There really isn't much (any?) benefit to be had from feeding kibble, but if you feel you must feed some, Orijen and Acana are excellent quality for kibble (same company makes both); Taste of the Wild is decent as well. Note that TOTW includes a rather high mineral ("ash") content, including magnesium, so be careful with that one if you're concerned about struvite crystals.


----------



## yingying (Jul 19, 2011)

I feed my cats canned food in the morning and afternoon. At night before I go to bed, they get a light meal with raw food.
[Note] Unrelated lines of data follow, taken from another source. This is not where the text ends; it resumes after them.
(** * TrafficDePINReFiFHE: confidential batch aggregation and decryption callback

    A shallow embedding of the Solidity contract [TrafficDePINReFiFHE]
    (access control, rate limiting, batch ledger, decryption coordinator)
    together with the properties its specification states about it.

    Conventions of the embedding:
    - [uint256], [address], [bytes32] and the ciphertext handles are integers
      ([Z]); arithmetic is Solidity 0.8 checked arithmetic, which reverts
      with [Panic 0x11] when a result leaves the [uint256] range;
    - a Solidity [mapping] is a finite map read with the zero default;
    - an external function is a computation [M A] over the contract storage
      which either reverts with an [Error] (the storage is then left as it
      was) or returns with the new storage and the effects it produced, in
      order: the events it emitted and the requests it sent to the oracle;
    - a modifier is a function from the guarded computation to the guarded
      and wrapped computation, applied in the order of the source;
    - the FHE library ([FHE.add], [FHE.isInitialized], [FHE.checkSignatures],
      [keccak256(abi.encode(..))]) is outside the contract: these functions
      are parameters of the development. *)

From Stdlib Require Import ZArith List Bool Lia.
From stdpp Require Import base gmap strings list.
(** * mcp-guard: the block rule engine, the gated mirror, the router and the toggle

    A shallow embedding of [rules.ts] (the block rule engine), [server.ts]
    (gate registry, gated operation mirror, session router) and of the
    status check and toggle of [index.ts] (the toggle controller, read from
    its compiled form), followed by the properties the specification states
    about them. *)

From Stdlib Require Import ZArith Ascii String List Bool Lia.
From stdpp Require Import base option list strings pretty gmap.

Local Open Scope string_scope.
Local Open Scope list_scope.

(* ===================================================================== *)
(** * Values                                                              *)
(* ===================================================================== *)

(** The argument trees a tool call carries: what [JSON.parse] produces. An
    object lists its properties in the order [Object.values] enumerates
    them. The payload of a number plays no part in any function below. *)
#[local] Unset Elimination Schemes.
Inductive json : Type :=
| JNull
| JBool (b : bool)
| JNumber (n : Z)
| JString (s : string)
| JArray (items : list json)
| JObject (props : list (string * json)).
#[local] Set Elimination Schemes.

(** The double quote, as a one-character string. *)
Definition dquote : string := String (ascii_of_nat 34) EmptyString.

(** JavaScript's truthiness of a string and of a JSON value. *)
Definition string_truthy (s : string) : bool :=
  match s with EmptyString => false | String _ _ => true end.

Definition truthy (v : json) : bool :=
  match v with
  | JNull => false
  | JBool b => b
  | JNumber n => negb (n =? 0)%Z
  | JString s => string_truthy s
  | JArray _ | JObject _ => true
  end.

(** JavaScript strings are sequences of code units; they are written here as
    Rocq strings. [String.prototype.toLowerCase] belongs to the host
    language, not to the repository: the engine is stated over any
    implementation of it. *)
Class CaseFolding := toLowerCase : string -> string.

(** The folding of the letters A-Z, used to run the definitions. *)
Definition ascii_lower (c : ascii) : ascii :=
  let n := nat_of_ascii c in
  if (65 <=? n)%nat && (n <=? 90)%nat then ascii_of_nat (n + 32) else c.

Fixpoint ascii_toLowerCase (s : string) : string :=
  match s with
  | EmptyString => EmptyString
  | String c r => String (ascii_lower c) (ascii_toLowerCase r)
  end.

Definition AsciiFolding : CaseFolding := ascii_toLowerCase.

(** [s.startsWith(p)], the test [includes] makes at each position. *)
Fixpoint startsWith (s p : string) {struct p} : bool :=
  match p, s with
  | EmptyString, _ => true
  | String _ _, EmptyString => false
  | String c p', String d s' => if Ascii.eqb c d then startsWith s' p' else false
  end.

(** [s.includes(p)]: [p] occurs in [s] at some position. *)
Fixpoint includes (s p : string) : bool :=
  startsWith s p ||
  match s with
  | EmptyString => false
  | String _ s' => includes s' p
  end.

(* ===================================================================== *)
(** * rules.ts                                                            *)
(* ===================================================================== *)

Module Rules.

(** The inner function [walk] of [extractStrings]. The array [values] it
    pushes to is threaded through: [walk val values] is [values] after the
    call. [forEach] is a left fold over the elements. *)
Fixpoint walk (val : json) (values : list string) {struct val} : list string :=
  match val with
  | JString s => values ++ [s]
  | JArray items => fold_left (fun acc x => walk x acc) items values
  | JObject props => fold_left (fun acc kv => walk (snd kv) acc) props values
  | JNull | JBool _ | JNumber _ => values
  end.

Definition extractStrings (obj : json) : list string := walk obj [].

(** The value [shouldBlock] returns: [{ blocked, pattern? }]. *)
Record BlockResult : Type := mkBlockResult {
  blocked : bool;
  pattern : option string
}.

Section Engine.
Context {fold : CaseFolding}.

(** The test of line 8. *)
Definition matches (value pattern : string) : bool :=
  includes (toLowerCase value) (toLowerCase pattern).

(** The inner loop [for (const value of values)]: [true] when it reaches
    the [return]. *)
Fixpoint some_value_matches (pattern : string) (values : list string) : bool :=
  match values with
  | [] => false
  | value :: rest =>
      if matches value pattern then true else some_value_matches pattern rest
  end.

(** The outer loop [for (const pattern of patterns)], with its early
    [return] and the final [return { blocked: false }]. *)
Fixpoint scan (patterns : list string) (values : list string) : BlockResult :=
  match patterns with
  | [] => mkBlockResult false None
  | pattern :: rest =>
      if some_value_matches pattern values
      then mkBlockResult true (Some pattern)
      else scan rest values
  end.
Definition seed_products : S -> response Message * S :=
  handler (
    existing <~ read "product" [] 1 ;;
    match existing with
    | _ :: _ => ret {| message := "Products already exist" |}
    | [] =>
        ps <~ lift sample ;;
        _ <~ seed_loop ps ;;
        ret {| message := "Seeded products" |}
    end).
(** *** GET /test *)

(** The [db] handle that [test_database] imports, as far as the handler
    looks at it.  [db_name] is the lookup of the attribute [name]: its value,
    [None] when there is no such attribute ([hasattr] is false), or the
    exception the lookup raises.  [list_collection_names] is the outcome of
    the call [db.list_collection_names()]. *)
Record Database := {
  db_name : result (option string);
  list_collection_names : result (list string)
}.

(** The [response] dict. *)
Record Diagnostics := {
  r_backend : string;
  r_database : string;
  r_database_url : option string;
  r_database_name : option string;
  r_connection_status : string;
  r_collections : list string
}.

Definition set_database (v : string) (r : Diagnostics) : Diagnostics :=
  {| r_backend := r_backend r; r_database := v;
     r_database_url := r_database_url r;
     r_database_name := r_database_name r;
     r_connection_status := r_connection_status r;
     r_collections := r_collections r |}.

Definition set_database_url (v : option string) (r : Diagnostics)
    : Diagnostics :=
  {| r_backend := r_backend r; r_database := r_database r;
     r_database_url := v;
     r_database_name := r_database_name r;
     r_connection_status := r_connection_status r;
     r_collections := r_collections r |}.

Definition set_database_name (v : option string) (r : Diagnostics)
    : Diagnostics :=
  {| r_backend := r_backend r; r_database := r_database r;
     r_database_url := r_database_url r;
     r_database_name := v;
     r_connection_status := r_connection_status r;
     r_collections := r_collections r |}.

Definition set_connection_status (v : string) (r : Diagnostics)
    : Diagnostics :=
  {| r_backend := r_backend r; r_database := r_database r;
     r_database_url := r_database_url r;
     r_database_name := r_database_name r;
     r_connection_status := v;
     r_collections := r_collections r |}.

Definition set_collections (v : list string) (r : Diagnostics)
    : Diagnostics :=
  {| r_backend := r_backend r; r_database := r_database r;
     r_database_url := r_database_url r;
     r_database_name := r_database_name r;
     r_connection_status := r_connection_status r;
     r_collections := v |}.

(** [response[...] = ...] *)
Definition assign (set : Diagnostics -> Diagnostics)
    : action Diagnostics unit :=
  fun r => (Ok tt, set r).

(** The inner [try]: [collections = db.list_collection_names()] and the two
    assignments after it, or the [except] branch. *)
Definition list_collections (d : Database) : action Diagnostics unit :=
  fun r =>
    match list_collection_names d with
    | Ok collections =>
        (Ok tt,
         set_database "✅ Connected & Working"
           (set_collections (firstn 10 collections) r))
    | Raise e =>
        (Ok tt,
         set_database ("⚠️  Connected but Error: " ++ take_chars 50 (str e))%string r)
    end.

(** The body of the outer [try]. *)
Definition probe (db : option Database) : action Diagnostics unit :=
  match db with
  | Some d =>
      _ <~ assign (set_database "✅ Available") ;;
      _ <~ assign (set_database_url (Some "✅ Configured")) ;;
      name <~ lift (n <- db_name d ;;
                    Ok (match n with
                        | Some n => n
                        | None => "✅ Connected"
                        end)) ;;
      _ <~ assign (set_database_name (Some name)) ;;
      _ <~ assign (set_connection_status "Connected") ;;
      list_collections d
  | None => assign (set_database "⚠️  Available but not initialized")
  end.

(** [test_database()], given the [db] handle and [os.getenv]. *)
Definition test_database (db : option Database)
    (getenv : string -> option string) : Diagnostics :=
  let response :=
    {| r_backend := "✅ Running";
       r_database := "❌ Not Available";
       r_database_url := None;
       r_database_name := None;
       r_connection_status := "Not Connected";
       r_collections := [] |} in
  let response :=
    match probe db response with
    | (Ok _, response) => response
    | (Raise e, response) =>
        set_database ("❌ Error: " ++ take_chars 50 (str e))%string response
    end in
  let response :=
    set_database_url
      (Some (if truthy (getenv "DATABASE_URL") then "✅ Set"
             else "❌ Not Set")) response in
  let response :=
    set_database_name
      (Some (if truthy (getenv "DATABASE_NAME") then "✅ Set"
             else "❌ Not Set")) response in
  response.
End Main.
Arguments CartItem F : clear implicits.
Arguments CheckoutRequest F : clear implicits.

(** ** Instances to run the handlers on *)

(** Exact rational arithmetic in the place of binary64: no rounding, no
    overflow, no NaN. *)
Definition Q_of_decimal (m : Z) (k : nat) : Q :=
  Qmake m (Z.to_pos (10 ^ Z.of_nat k)).

Lemma Q_fge0_of_decimal (m : Z) (k : nat) :
  0 <= m -> Qle_bool 0 (Q_of_decimal m k) = true.
Proof.
  intros Hm. apply Qle_bool_iff. unfold Qle, Q_of_decimal. simpl. lia.
Qed.
Lemma lookup_None name es :
  ~ In name (map fst es) -> os.lookup name es = None.
Proof.
  induction es as [|[k m] es IH]; [reflexivity|].
  rewrite lookup_cons. cbn [map fst In].
  destruct (String.eqb_spec k name) as [->|Hne]; [tauto|]. intros H. apply IH. tauto.
Qed.

Lemma distinct_NoDup l : distinct l = true <-> List.NoDup l.
Proof.
  induction l as [|x l IH]; simpl.
  - split; [constructor|reflexivity].
  - rewrite andb_true_iff, negb_true_iff, IH. split.
    + intros [Hx Hl]. constructor; [|assumption]. intros Hin.
      assert (existsb (String.eqb x) l = true) as E; [|congruence].
      apply existsb_exists. exists x. split; [assumption|apply String.eqb_refl].
    + intros H. inversion H as [|? ? Hx Hl]; subst. split; [|assumption].
      destruct (existsb (String.eqb x) l) eqn:E; [|reflexivity].
      apply existsb_exists in E as (y & Hy & Hxy).
      apply String.eqb_eq in Hxy as <-. contradiction.
Qed.

Lemma tree_of_dir ok p es :
  tree_of ok (Dir p es) = true
  <-> distinct (map fst es) = true
      /\ Forall (fun e => ok e.1 = true /\ tree_of ok e.2 = true) es.
Proof.
  cbn [tree_of]. rewrite andb_true_iff.
  apply and_iff_compat_l.
  induction es as [|[k m] es IH].
  - split; [constructor|reflexivity].
  - rewrite !andb_true_iff, IH. split.
    + intros [[? ?] ?]. constructor; [split|]; assumption.
    + intros H. inversion H as [|? ? [? ?] ?]; subst. tauto.
Qed.

Lemma height_In p es k n : In (k, n) es -> (height n < height (Dir p es))%nat.
Proof.
  cbn [height]. induction es as [|[k' m] es IH]; [intros []|].
  cbn [fold_right snd]. intros [[= -> ->]|H]; [lia|].
  specialize (IH H). lia.
Qed.

Lemma tree_of_lookup ok p es name n :
  tree_of ok (Dir p es) = true -> os.lookup name es = Some n ->
  ok name = true /\ tree_of ok n = true /\ (height n < height (Dir p es))%nat.
Proof.
  intros [_ Hall]%tree_of_dir Hl%lookup_In.
  rewrite Forall_forall in Hall.
  destruct (Hall (name, n)) as [? ?]; [apply list_elem_of_In, Hl|].
  split; [assumption|]. split; [assumption|]. eapply height_In, Hl.
Qed.

Lemma sorted_In name names : In name (sorted names) <-> In name names.
Proof.
  unfold sorted. rewrite <- !list_elem_of_In.
  rewrite (merge_sort_Permutation String.le names). reflexivity.
Qed.

Lemma elt_sorted_entries p es :
  Forall (fun e => os.lookup e.1 es = Some e.2) (sorted_entries (Dir p es)).
Proof.
  cbn [sorted_entries]. unfold entries_of. generalize (sorted (map fst es)) as ns.
  induction ns as [|name ns IH]; [constructor|].
  cbn [omap list_omap]. destruct (os.lookup name es) as [n|] eqn:E; cbn [option_map].
  - constructor; [exact E|exact IH].
  - exact IH.
Qed.

(** ** What [_PackTree] writes and returns *)

Local Opaque Sha1.hexdigest tnet.dump_line Py.str_of_nat.

Ltac str_norm :=
  repeat (rewrite ?str_app_assoc, ?str_app_nil_r; rewrite ?str_app_cons, ?str_app_nil_l).

Lemma framed_app l1 l2 : framed (l1 ++ l2) = framed l1 +:+ framed l2.
Proof.
  induction l1 as [|b l1 IH]; [reflexivity|].
  cbn [framed fold_right app]. fold (framed (l1 ++ l2)). fold (framed l1).
  rewrite IH, str_app_assoc. reflexivity.
Qed.

Lemma framed_cons b l : framed (b :: l) = tnet.dump_line b +:+ framed l.
Proof. reflexivity. Qed.

Lemma dump_line_unfold b :
  tnet.dump_line b
  = Py.str_of_nat (String.length b) +:+ String ":" (b +:+ Py.chr Py.LF).
Proof. Transparent tnet.dump_line. reflexivity. Opaque tnet.dump_line. Qed.

Section PackEntry.

Variable f : nat.
Variable recurse : node -> M string (string * nat).
Variable ok : string -> bool.
Variable p : Z.
Variable es : list (string * node).
Hypothesis Hd : tree_of ok (Dir p es) = true.
Hypothesis recurse_spec : forall name n outf,
  os.lookup name es = Some n -> is_dir n = true ->
  recurse n outf = (outf +:+ framed (blobs f n), Ok (manifest f n, count f n)).

Lemma pack_entry_spec name n vars outf :
  os.lookup name es = Some n ->
  exists o,
    pack_entry recurse (Dir p es) name vars outf
    = (outf +:+ framed (entry_blobs (blobs f) (manifest f) (name, n)),
       Ok (PackVars (this_dir vars ++ [line_with (manifest f) (name, n)])
             (this_count vars + entry_count (count f) (name, n)) o)).
Proof.
  intros Hl. destruct (tree_of_lookup _ _ _ _ _ Hd Hl) as (_ & Hn & _).
  unfold pack_entry, bind at 1, lift at 1. cbn [os.lstat_in].
  rewrite Hl. destruct n as [q data|target|q sub|k q]; [| | |discriminate].
  - (* regular file *)
    unfold stat.S_ISLNK, stat.S_ISREG.
    cbn [os.st_mode]. rewrite S_IFMT_lor by reflexivity.
    cbn [Z.eqb stat.S_IFREG stat.S_IFLNK Pos.eqb].
    unfold bind, _WritePair, write, lift, ret. cbn [os.open_r os.st_size].
    rewrite copy_chunks_total by lia.
    rewrite str_app_nil_l, falsy_hexdigest. cbn [default from_option id].
    change (Z.lor stat.S_IFREG (stat.S_IMODE q)) with (os.st_mode (File q data)).
    rewrite exec_bit_file, negb_involutive.
    eexists. f_equal.
    cbn [entry_blobs snd fst]. rewrite !framed_cons.
    rewrite (dump_line_unfold data). unfold Py.chr.
    cbn [framed fold_right]. str_norm. reflexivity.
  - (* symlink *)
    unfold stat.S_ISLNK. cbn [os.st_mode].
    change (stat.S_IFMT (Z.lor stat.S_IFLNK 511) =? stat.S_IFLNK) with true.
    unfold bind, _WritePair, _WriteChunk, write, lift, ret. cbn [os.readlink falsy].
    eexists. f_equal.
    cbn [entry_blobs snd fst]. rewrite !framed_cons.
    cbn [framed fold_right]. str_norm. reflexivity.
  - (* directory *)
    unfold stat.S_ISLNK, stat.S_ISREG, stat.S_ISDIR.
    cbn [os.st_mode]. rewrite S_IFMT_lor by reflexivity.
    cbn [Z.eqb stat.S_IFREG stat.S_IFLNK stat.S_IFDIR Pos.eqb].
    unfold bind, _WritePair, _WriteChunk, write, lift, ret.
    rewrite (recurse_spec name) by (assumption || reflexivity). cbn [falsy].
    eexists. f_equal.
    cbn [entry_blobs snd fst app]. rewrite !framed_cons, !framed_app, !framed_cons.
    cbn [framed fold_right]. str_norm. reflexivity.
Qed.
They don't get dry food regularly (which is bad for them, even the best brand), but I give them Orijin dry meal occasionally (once a week maybe) as a treat.

The canned I feed:
Wellness, Evo, Innova, Weruva BFF, Performentra, Nutrient Organic, Chicken soup for cat lover, Before Grain. Those are the best canned food available, but they can be expensive. 

The flavor are mainly chicken/turkey/quail, except Weruva BFF is fish based.


----------



## Violetzephyr (Feb 26, 2012)

Shuyun1980 said:


> I did some reading up on raw food and seriously i am overwhelmed...
> 
> So even with all the positives i read about getting from a raw diet, im still remaining canned wet food for now~
> 
> ...


I feed a canned diet to my kitty, though I have some dry food on hand. The dry food I have on hand is Nature's Variety Duck Meal and Turkey Meal kibble. His main diet is a rotation of Nature's Variety, Merrick, and sometimes Before Grain and Weruva. He goes crazy for Weruva Steak and Nature's Variety everything, especially rabbit!


----------



## GhostTown (Jan 12, 2012)

I've switched to feeding my boys pizza.


----------



## LadyK (Jan 30, 2012)

No dry food here.

For canned, I've tried a lot of different brands and varieties for Josie. I even keep a list with me of what she likes and what she won't touch. Her favorites include Weruva, Wellness, Evo, Natural Balance, Blue, Soulistic, and sometimes Before Grain.


----------



## furryfriends251 (Jan 1, 2009)

For mine that get half raw/half canned, they get mostly Merrick Surf & Turf, then all the none fish flavors of Before Grain. They also do get some low quality grain free wet food to help keep the cost of their canned food down.

I don't (and won't) feed dry.


----------



## shan841 (Jan 19, 2012)

Evo, wellness core, blue wilderness, avoderm, soulistic. Chicken, turkey, duck flavors. Only grain free varieties, and i rotate on a daily basis with raw thrown in occasionally.


----------



## shan841 (Jan 19, 2012)

Forgot to mention that is all canned, i do not feed dry.


----------



## KMK83 (Mar 6, 2012)

We rotate Merrick Cowboy Cookout with Wellness Core Turkey/Chicken wet food. She also gets a quarter cup of Innova dry food per day that she rarely finishes. We leave it out while we're at work in case she gets hungry.


----------



## Julz (Feb 17, 2011)

my cats started on chicken soup for the kitten lover's soul but their 'presents' in the cat box would stink up my whole apartment so I switched them to BG kibble and canned. They'll eat it but it isn't their favorite so I bought them nature's variety and they loved it. I didn't realize at the time that I had bought it on sale and regularly priced is like a dollar more a can than BG and now they won't eat the BG. Oops.


----------



## GhostTown (Jan 12, 2012)

Seriously, I'm dropping all fancy, high end brands except for Weruva, Soulistic, and sometimes Nature's Variety Instinct Lamb for mostly Fancy Feast Classic.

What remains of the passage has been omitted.